(* ===== verification/MmuArm.v ===== *)
(** * The walker and the processor, on AArch64

    The entries [ptedit_resolve_user_ext] reports are compared with the
    translation of AArch64, with pages of 4 KB and 39-bit addresses and with
    pages of 16 KB and 48-bit addresses: the two configurations that
    [ptedit_init] knows. *)

From stdpp Require Import base tactics numbers list strings.
From S2P Require Import Prelude Entry Walk.
Local Open Scope Z_scope.

(** ** The translation

    As the manual of the architecture defines it: each level of the walk reads
    the eight-byte descriptor that some bits of the address select in a
    table; the two lowest bits say what it is.  3 is the next table, or at
    the last level a page; 1 is a block at the levels that have blocks; all
    else ends the translation.  A table, page or block is at the bits below 48 from
    its size on. *)
Inductive granule := G4K | G16K.

Definition granule_bits (g : granule) : Z := match g with G4K => 12 | G16K => 14 end.

Record arm_level := mk_level { lv_shift : Z; lv_bits : Z; lv_block : bool }.

Definition arm_levels (g : granule) : list arm_level :=
  match g with
  | G4K => [mk_level 30 9 true; mk_level 21 9 true; mk_level 12 9 false]
  | G16K => [mk_level 47 1 false; mk_level 36 11 false; mk_level 25 11 true; mk_level 14 11 false]
  end.

Definition desc (e : Z) : Z := Z.land e 3.
Definition arm_base (n e : Z) : Z := Z.land e (Z.shiftl (Z.ones (48 - n)) n).
Definition arm_output (n e addr : Z) : Z := Z.lor (arm_base n e) (addr mod 2 ^ n).
Definition arm_read (rd : Z -> Z) (table n w addr : Z) : Z :=
  rd (table + 8 * (Z.shiftr addr n mod 2 ^ w)).

Fixpoint arm_lookup (rd : Z -> Z) (g : granule) (levels : list arm_level) (table addr : Z) : option Z :=
  match levels with
  | [] => None
  | l :: levels =>
      let e := arm_read rd table (lv_shift l) (lv_bits l) addr in
      if desc e =? 3 then
        match levels with
        | [] => Some (arm_output (lv_shift l) e addr)
        | _ => arm_lookup rd g levels (arm_base (granule_bits g) e) addr
        end
      else if (desc e =? 1) && lv_block l then Some (arm_output (lv_shift l) e addr) else None
  end.

Definition arm_mmu (g : granule) (rd : Z -> Z) (ttbr addr : Z) : option Z :=
  arm_lookup rd g (arm_levels g) ttbr addr.

(** The paging definition [ptedit_init] installs. *)
Definition def_arm (g : granule) : ptedit_paging_definition_t :=
  match g with G4K => def_arm_4k | G16K => def_arm_16k end.

(** The physical address a resolved entry describes: a page, or a block that
    the PMD entry maps. *)
Definition entry_physical_arm (g : granule) (e : ptedit_entry_t) : option Z :=
  let n := match g with G4K => 21 | G16K => 25 end in
  if level_valid PTE e then
    if present AARCH64 (pte e)
    then Some (Z.shiftl (ptedit_get_pfn AARCH64 (pte e)) 12 + vaddr e mod 2 ^ granule_bits g) else None
  else if level_valid PMD e && (desc (pmd e) =? 1)
  then Some (Z.shiftl (Z.shiftr (ptedit_get_pfn AARCH64 (pmd e)) (n - 12)) n + vaddr e mod 2 ^ n)
  else None.

(** ** Addresses of tables and pages *)

Lemma present_arm e : present AARCH64 e = (desc e =? 3).
Proof. reflexivity. Qed.

(** The bits of an entry below the size of a table are zero. *)
Definition aligned (g : granule) (e : Z) : Prop :=
  forall i, 12 <= i < granule_bits g -> Z.testbit e i = false.

Lemma arm_base_range n e : 0 <= n <= 48 -> 0 <= arm_base n e < 2 ^ 48.
Proof.
  intros Hn. assert (0 <= arm_base n e).
  { unfold arm_base. apply Z.land_nonneg. right. apply Z.shiftl_nonneg.
    rewrite Z.ones_equiv. pose proof (Z.pow_pos_nonneg 2 (48 - n)). lia. }
  split; [done|]. apply bound_of_testbit; [lia|done|]. intros i Hi. unfold arm_base. bits_at.
Qed.

Lemma arm_base_pfn g e : aligned g e -> arm_base (granule_bits g) e = table_pfn AARCH64 e * 4096.
Proof.
  intros Ha. change 4096 with (2 ^ 12). rewrite <- Z.shiftl_mul_pow2 by done.
  unfold arm_base. apply Z.bits_inj'. intros i Hi. rewrite testbit_shiftl, table_pfn_testbit by done.
  pose proof (Ha i) as Hz. destruct g; cbn [granule_bits] in *; bits_at; rewrite ?Hz by lia; done.
Qed.

Lemma arm_output_pfn n e addr : 12 <= n <= 48 ->
  arm_output n e addr = Z.shiftl (Z.shiftr (ptedit_get_pfn AARCH64 e) (n - 12)) n + addr mod 2 ^ n.
Proof.
  intros Hn. rewrite Z.add_nocarry_lxor by bits. unfold arm_output, arm_base.
  apply Z.bits_inj'. intros i Hi. autorewrite with bits. rewrite get_pfn_testbit.
  change (pfn_bits AARCH64) with 36. bits_at.
Qed.

Lemma arm_page_pfn g e addr : aligned g e ->
  arm_output (granule_bits g) e addr =
    Z.shiftl (ptedit_get_pfn AARCH64 e) 12 + addr mod 2 ^ granule_bits g.
Proof.
  intros Ha. rewrite arm_output_pfn by (destruct g; simpl; lia). f_equal.
  destruct g; cbn [granule_bits]; [by rewrite Z.shiftr_0_r|].
  apply Z.bits_inj'. intros i Hi. cbn [granule_bits]. autorewrite with bits. rewrite !get_pfn_testbit.
  change (pfn_bits AARCH64) with 36. pose proof (Ha i) as Hz. cbn [granule_bits] in Hz.
  bits_at. replace (i - 14 + (14 - 12) + 12) with i by lia. by rewrite Hz by lia.
Qed.

(** The slots of the walker are where the processor reads. *)
Lemma index_arm g l addr : index (def_arm g) l addr =
  Z.shiftr addr (level_shift (def_arm g) l) mod 2 ^ level_bits (def_arm g) l.
Proof. unfold index. rewrite bit_pow; [done|]. by destruct g, l. Qed.

Lemma index_arm_range g l addr : 0 <= index (def_arm g) l addr < 2 ^ 11.
Proof.
  destruct (index_range (def_arm g) l addr) as [H1 H2]; [by destruct g, l|].
  split; [done|]. eapply Z.lt_le_trans; [exact H2|]. by destruct g, l.
Qed.

Lemma slot_arm g e l addr : aligned g e ->
  slot_in_table (table_pfn AARCH64 e) (index (def_arm g) l addr) =
    arm_base (granule_bits g) e + 8 * index (def_arm g) l addr.
Proof.
  intros Ha. pose proof (index_arm_range g l addr). pose proof (table_pfn_range AARCH64 e).
  unfold slot_in_table, ptedit_pfn_multiply, ptedit_entry_size.
  rewrite arm_base_pfn, wrap64_id by (done || unfold u64; lia). lia.
Qed.

Lemma slot_root_arm g root addr : 0 <= root < 2 ^ 48 ->
  slot_in_root root (index (def_arm g) PGD addr) = root + 8 * index (def_arm g) PGD addr.
Proof.
  intros Hr. pose proof (index_arm_range g PGD addr).
  unfold slot_in_root, ptedit_entry_size. rewrite wrap64_id; [lia|]. unfold u64. lia.
Qed.

(** A block at the first level, which pages of 4 KB have. *)
Definition block_1g (g : granule) (e : Z) : bool :=
  match g with G4K => desc e =? 1 | G16K => false end.

(** ** Agreement *)

Section agreement.
Variable g : granule.
Variable rd : Z -> Z.
Variable root addr pid_ : Z.
Hypothesis root_ok : 0 < root < 2 ^ 48.
Hypothesis addr_ok : g = G16K -> 0 <= addr < 2 ^ 48.

(** The descriptors the processor reads, and which of them it gets to. *)
Definition arm_entry (l : level) : Z :=
  let next l e := arm_read rd (arm_base (granule_bits g) e)
                    (level_shift (def_arm g) l) (level_bits (def_arm g) l) addr in
  let e1 := arm_read rd root (level_shift (def_arm g) PGD)
              (match g with G4K => 9 | G16K => 1 end) addr in
  let e2 := match g with G4K => e1 | G16K => next PUD e1 end in
  match l with
  | PGD | P4D => e1
  | PUD => e2
  | PMD => next PMD e2
  | PTE => next PTE (next PMD e2)
  end.

Definition arm_reached (l : level) : bool :=
  match l with
  | PGD | P4D => true
  | PUD => desc (arm_entry PGD) =? 3
  | PMD => (desc (arm_entry PGD) =? 3) && (desc (arm_entry PUD) =? 3)
  | PTE => (desc (arm_entry PGD) =? 3) && (desc (arm_entry PUD) =? 3) &&
           (desc (arm_entry PMD) =? 3)
  end.

Lemma arm_entry_root : rd (slot_in_root root (index (def_arm g) PGD addr)) = arm_entry PGD.
Proof.
  rewrite slot_root_arm by lia. rewrite index_arm. unfold arm_entry, arm_read.
  destruct g; [done|]. do 3 f_equal. cbn [def_arm].
  change (level_shift def_arm_16k PGD) with 47. change (level_bits def_arm_16k PGD) with 11.
  specialize (addr_ok eq_refl). rewrite Z.shiftr_div_pow2 by done.
  assert (addr / 2 ^ 47 < 2) by (apply Z.div_lt_upper_bound; lia).
  pose proof (Z.div_pos addr (2 ^ 47)). rewrite !Z.mod_small; lia.
Qed.

Lemma arm_entry_table e l : aligned g e ->
  rd (slot_in_table (table_pfn AARCH64 e) (index (def_arm g) l addr)) =
    arm_read rd (arm_base (granule_bits g) e)
      (level_shift (def_arm g) l) (level_bits (def_arm g) l) addr.
Proof. intros. by rewrite slot_arm, index_arm. Qed.

Lemma arm_entry_pud : aligned g (arm_entry PGD) ->
  (if has_pud (def_arm g)
   then rd (slot_in_table (table_pfn AARCH64 (arm_entry PGD)) (index (def_arm g) PUD addr))
   else arm_entry PGD) = arm_entry PUD.
Proof. intros Ha. rewrite arm_entry_table by done. unfold arm_entry. by destruct g. Qed.

Definition arm_result : ptedit_entry_t := resolve_fun AARCH64 (def_arm g) rd addr pid_ root.
Hypothesis entries_aligned : forall l, arm_reached l = true -> aligned g (arm_entry l).

(** What the walker finds, by the first descriptor that is no table. *)
Lemma arm_result_entries :
  let v3 := if has_pud (def_arm g) then 5 else 1 in
  arm_result =
    let mk := mk_entry (wrap64 pid_) addr in
    if negb (desc (arm_entry PGD) =? 3) then mk 0 0 0 0 0 0
    else if negb (desc (arm_entry PUD) =? 3)
    then mk (arm_entry PGD) (arm_entry PGD) (arm_entry PUD) 0 0 v3
    else if desc (arm_entry PMD) =? 3
    then mk (arm_entry PGD) (arm_entry PGD) (arm_entry PUD) (arm_entry PMD) (arm_entry PTE) (v3 + 8 + 16)
    else mk (arm_entry PGD) (arm_entry PGD) (arm_entry PUD) (arm_entry PMD) 0 (v3 + 8).
Proof.
  pose proof (entries_aligned PGD eq_refl) as HG. pose proof (entries_aligned PUD) as HU.
  pose proof (entries_aligned PMD) as HM. unfold arm_reached in HU, HM.
  unfold arm_result, resolve_fun. destruct (Z.eqb_spec root 0) as [|_]; [lia|].
  rewrite arm_entry_root, !present_arm. unfold has_page_table.
  replace (has_p4d (def_arm g)) with false by by destruct g.
  replace (has_pmd (def_arm g)) with true by by destruct g.
  rewrite !arm_entry_pud by done.
  destruct (desc (arm_entry PGD) =? 3) eqn:EG; cbn [negb andb] in *; [|done].
  destruct (desc (arm_entry PUD) =? 3) eqn:EU; cbn [negb andb] in *; [|by destruct (has_pud _)].
  rewrite (arm_entry_table (arm_entry PUD)) by auto.
  change (arm_read rd _ _ (level_bits _ PMD) addr) with (arm_entry PMD).
  destruct (desc (arm_entry PMD) =? 3); cbn [negb andb] in *; [|by destruct (has_pud _)].
  rewrite (arm_entry_table (arm_entry PMD)) by auto.
  change (arm_read rd _ _ (level_bits _ PTE) addr) with (arm_entry PTE).
  by destruct (has_pud _).
Qed.

(** The translation in terms of the same descriptors. *)
Lemma arm_mmu_entries :
  arm_mmu g rd root addr =
    if negb (desc (arm_entry PGD) =? 3) then
      match g with
      | G4K => if desc (arm_entry PGD) =? 1 then Some (arm_output 30 (arm_entry PGD) addr) else None
      | G16K => None
      end
    else if negb (desc (arm_entry PUD) =? 3) then None
    else if desc (arm_entry PMD) =? 3 then
      if desc (arm_entry PTE) =? 3
      then Some (arm_output (granule_bits g) (arm_entry PTE) addr) else None
    else if desc (arm_entry PMD) =? 1
    then Some (arm_output (match g with G4K => 21 | G16K => 25 end) (arm_entry PMD) addr)
    else None.
Proof.
  unfold arm_mmu, arm_entry.
  destruct g; cbn; rewrite ?andb_true_r, ?andb_false_r;
    change (12 + 9 + 9 + 0 + 0) with 30; change (12 + 9) with 21;
    change (14 + 11 + 11 + 11 + 0) with 47; change (14 + 11 + 11) with 36;
    change (14 + 11) with 25;
    repeat (case_match; cbn; try congruence); done.
Qed.

(** C3: on AArch64 the entry [ptedit_resolve_user_ext] reports for an address
    describes the physical address the processor translates it to, with pages of
    4 KB (39-bit addresses) and of 16 KB (48-bit addresses), blocks that an
    entry of the second-last level maps included.  A 1 GB block of the first level, with
    pages of 4 KB, the walker takes for an unmapped address. *)
Theorem resolve_agrees_with_arm_mmu {S} (deref : Z -> M S Z) (s : S) :
  reads_ok AARCH64 (def_arm g) deref s rd addr root ->
  exists e, resolve_from_root AARCH64 (def_arm g) deref addr pid_ root s = Ret e s /\
    if block_1g g (arm_entry PGD)
    then valid e = 0 /\ arm_mmu g rd root addr = Some (arm_output 30 (arm_entry PGD) addr)
    else entry_physical_arm g e = arm_mmu g rd root addr.
Proof.
  intros Hrd. exists arm_result. split; [by apply resolve_from_root_fun|].
  rewrite arm_result_entries, arm_mmu_entries. pose proof (entries_aligned PTE) as HT.
  unfold arm_reached in HT.
  destruct (desc (arm_entry PGD) =? 3) eqn:EG; cbn [negb andb] in *.
  2: { destruct g; cbn [block_1g]; destruct (desc (arm_entry PGD) =? 1); done. }
  replace (block_1g g _) with false by (destruct g; cbn [block_1g]; lia).
  destruct (desc (arm_entry PUD) =? 3) eqn:EU; cbn [negb andb] in *; [|by destruct g].
  unfold entry_physical_arm.
  destruct (desc (arm_entry PMD) =? 3) eqn:EM; cbn [negb andb] in *.
  - replace (level_valid PTE _) with true by by destruct g. cbn [pte vaddr].
    rewrite present_arm. destruct (desc (arm_entry PTE) =? 3); [|done].
    by rewrite arm_page_pfn by auto.
  - replace (level_valid PTE _) with false by by destruct g.
    replace (level_valid PMD _) with true by by destruct g. cbn [pmd vaddr andb].
    destruct (desc (arm_entry PMD) =? 1); [|done]. by rewrite arm_output_pfn by by destruct g.
Qed.
End agreement.

(** A memory with tables of 16 KB pages: a page at 0x1004000 in frame
    0x40000, and a block of 32 MB at 0x2000000. *)
Definition memory_arm (p : Z) : Z :=
  if p =? 0x10000 then 0x14003 else if p =? 0x14000 then 0x18003
  else if p =? 0x18000 then 0x1c003 else if p =? 0x18008 then 0x80000701
  else if p =? 0x1e008 then 0x40000703 else 0.

(** A first table of 4 KB pages with a block of 1 GB. *)
Definition memory_arm_1g (p : Z) : Z := if p =? 0x1000 then 0x40000701 else 0.

Lemma resolve_agrees_with_arm_mmu_witness :
  (exists e, resolve_from_root AARCH64 def_arm_16k (fun p => ret (memory_arm p)) 0x1004123 0 0x10000 tt
               = Ret e tt /\ entry_physical_arm G16K e = Some 0x40000123) /\
  (exists e, resolve_from_root AARCH64 def_arm_16k (fun p => ret (memory_arm p)) 0x2345678 0 0x10000 tt
               = Ret e tt /\ entry_physical_arm G16K e = Some 0x80345678) /\
  exists e, resolve_from_root AARCH64 def_arm_4k (fun p => ret (memory_arm_1g p)) 0x1234 0 0x1000 tt
               = Ret e tt /\ valid e = 0 /\ arm_mmu G4K memory_arm_1g 0x1000 0x1234 = Some 0x40001234.
Proof.
  split; [|split].
  - apply (resolve_agrees_with_arm_mmu G16K memory_arm 0x10000 0x1004123 0);
      [lia|lia| |by apply reads_ok_all].
    intros [] _ i Hi; cbn [granule_bits] in Hi; vm_compute (arm_entry _ _ _ _ _);
      assert (i = 12 \/ i = 13) as [-> | ->] by lia; done.
  - apply (resolve_agrees_with_arm_mmu G16K memory_arm 0x10000 0x2345678 0);
      [lia|lia| |by apply reads_ok_all].
    intros [] _ i Hi; cbn [granule_bits] in Hi; vm_compute (arm_entry _ _ _ _ _);
      assert (i = 12 \/ i = 13) as [-> | ->] by lia; done.
  - apply (resolve_agrees_with_arm_mmu G4K memory_arm_1g 0x1000 0x1234 0);
      [lia|lia| |by apply reads_ok_all].
    intros [] _ i Hi; cbn [granule_bits] in Hi; lia.
Defined.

WHAT TO DO:
Please copy each line of the records above that holds the word "vaddr".

SOLUTION TO THE EXERCISE:
    then Some (Z.shiftl (ptedit_get_pfn AARCH64 (pte e)) 12 + vaddr e mod 2 ^ granule_bits g) else None
  then Some (Z.shiftl (Z.shiftr (ptedit_get_pfn AARCH64 (pmd e)) (n - 12)) n + vaddr e mod 2 ^ n)
  - replace (level_valid PTE _) with true by by destruct g. cbn [pte vaddr].
    replace (level_valid PMD _) with true by by destruct g. cbn [pmd vaddr andb].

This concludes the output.